In Surrey — Newton, a constituency where about 60 percent of voters are of South Asian descent, the “country of origin” issue of concern to voters is the grim future of Indian farmers. In September last year, the Indian government hastily passed a series of farm laws against which Indian farmers, not consulted, have since protested vigorously despite brutal police crackdowns.
The Indian government argues that the bills are necessary for economic reform. Farmers – the majority of whom are family businesses with small farms – say the bills will eject them from their ancestral rural lands.

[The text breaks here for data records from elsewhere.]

Lemma andThen_ok (r : App * result AppError unit) k a' :
  andThen r k = (a', Ok tt) -> exists a1, r = (a1, Ok tt) /\ k a1 = (a', Ok tt).
Proof. destruct r as [a1 [[]|e]]; simpl; [by exists a1|done]. Qed.

Lemma ensure_semantics sem a a' : ensureCallSemantics sem a = (a', Ok tt) -> more a a' /\ provided sem a'.
Proof.
  unfold ensureCallSemantics. intros (a1 & E1 & E2)%andThen_ok.
  apply ensure_task in E1 as [M1 N1]. apply ensure_priority in E2 as [M2 N2].
  split; [by eapply more_trans|]. split; [|done]. eapply named_more; [|exact N1]. apply M2.
Qed.
Lemma semantics_provided sem a : provided sem a -> ensureCallSemantics sem a = (a, Ok tt).
Proof. intros [? ?]. unfold ensureCallSemantics. rewrite ensure_named by done. simpl. by apply ensure_named. Qed.

Lemma ensure_all sems a a' : ensureAll sems a = (a', Ok tt) -> more a a' /\ Forall (fun sem => provided sem a') sems.
Proof.
  revert a. induction sems as [|sem sems IH]; intros a; simpl; [intros [= <-]; split; [apply more_refl|constructor]|].
  intros (a1 & E1 & E2)%andThen_ok. apply ensure_semantics in E1 as [M1 P1]. apply IH in E2 as [M2 P2].
  split; [by eapply more_trans|]. constructor; [by eapply provided_more|done].
Qed.
Lemma all_provided sems a : Forall (fun sem => provided sem a) sems -> ensureAll sems a = (a, Ok tt).
Proof. induction 1 as [|sem sems Hp _ IH]; simpl; [done|]. by rewrite semantics_provided. Qed.

(** Everything the configuration asks for. *)
Definition configured (cfg : Config) a : Prop :=
  delayPool_ a = true /\ (forall sem, defaultCallSemantics cfg = Some sem -> provided sem a) /\
  Forall (fun sem => provided sem a) (links cfg).

(** [ensureConfiguredPools] that does not throw leaves the delay pool and every pool that
    the default or a link names registered, none of them under an empty name, and keeps what
    was there; it can be called again, before every lookup of a pool, without any effect. *)
Theorem ensure_configured cfg a a' :
  ensureConfiguredPools (Some cfg) a = (a', Ok tt) ->
  configured cfg a' /\ more a a' /\ ensureConfiguredPools (Some cfg) a' = (a', Ok tt).
Proof.
  unfold ensureConfiguredPools. intros (a1 & E1 & E2)%andThen_ok. apply andThen_ok in E2 as (a2 & E2 & E3).
  assert (H1 : more a a1 /\ delayPool_ a1 = true).
  { destruct (delayPool_ a) eqn:Hd; [injection E1 as <-; split; [apply more_refl|done]|]. unfold registerDelayPool in E1. rewrite Hd in E1.
    apply addPool_pools in E1 as (Ed & Et & Ep). simpl in *. split; [|done]. split; [done|by rewrite Et|by rewrite Ep]. }
  assert (H2 : more a1 a2 /\ forall sem, defaultCallSemantics cfg = Some sem -> provided sem a2).
  { destruct (defaultCallSemantics cfg) as [sem|]; [|injection E2 as <-; split; [apply more_refl|done]].
    apply ensure_semantics in E2 as [? ?]. split; [done|]. by intros ? [= <-]. }
  apply ensure_all in E3 as [M3 P3]. destruct H1 as [M1 D1], H2 as [M2 P2].
  assert (D' : delayPool_ a' = true) by (apply M3, M2, D1).
  assert (P' : forall sem, defaultCallSemantics cfg = Some sem -> provided sem a') by (intros; eapply provided_more; eauto).
  split; [done|]. split; [eapply more_trans; [done|]; by eapply more_trans|].
  rewrite D'. simpl. destruct (defaultCallSemantics cfg) as [sem|]; simpl; [rewrite semantics_provided by auto; simpl|]; by apply all_provided.
Qed.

Over the past nine months, South Asian Canadians from across the country have organized numerous rallies and demonstrations to support their families and brothers at home. In the constituency of Surrey — Newton, its current MP, Sukh Dhaliwal, tweeted in November last year that he was “very disturbed by the treatment of farmers in the Punjab in India” and that he stood “at the sides of #PunjabFarmers ”.
Justin Trudeau’s Liberal government also released a statement last fall, supporting the rights of Indian farmers to protest. He was strongly reprimanded by the Indian government.
Gurmant Grewal, a former Tory MP who represented the Surrey constituency of Fleetwood-Port Kells from 2004 to 2015, believes India’s heavy-handed agricultural reforms could be a critical issue in those South Asian constituencies.
“Here in Surrey, you see candidates prioritizing Canada-China tensions and the Indian farmer crisis,” Grewal said in an interview with New Canadian Media, a Canadian outlet that focuses on coverage of immigrants.
Even the Bloc Québécois, which has traditionally focused its energies on the francophone base of Quebec, has attempted this electoral cycle to reach out to immigrants. The party recently issued a statement condemning human rights abuses in Kashmir, a predominantly Muslim Himalayan region claimed by both India and Pakistan.
In 2019, the Indian government repealed the state’s constitution and placed control of the region under central authority. Speaking on behalf of Kashmiris resonates with Muslim voters in Quebec.
Immigration patterns have continued to reshape Canada’s demographics and the cultural mix in political constituencies across the country. In each election, the diversity of representation in the House of Commons has kept pace with the overall proportion of immigrants to Canada. The total number of visible minority Members elected increased from 47 in 2015 (14%) to 51 in 2019 (15.1%).
But there is also a greater diversity that is surfacing in the issues voters ponder, including topics that otherwise would not be played out in a federal election but which are now because they are relevant to voters. voters living in 12 percent of majority minority ridings in Canada. In recent years, we’ve seen how an American election can boil down to the concerns of voters in a handful of counties in Pennsylvania, Michigan, or Florida. We may see in a few days how a functional majority in Canada comes down to winning over Chinese or Sikh voters in places like Richmond Center and Surrey — Newton by addressing issues only visible in their communities.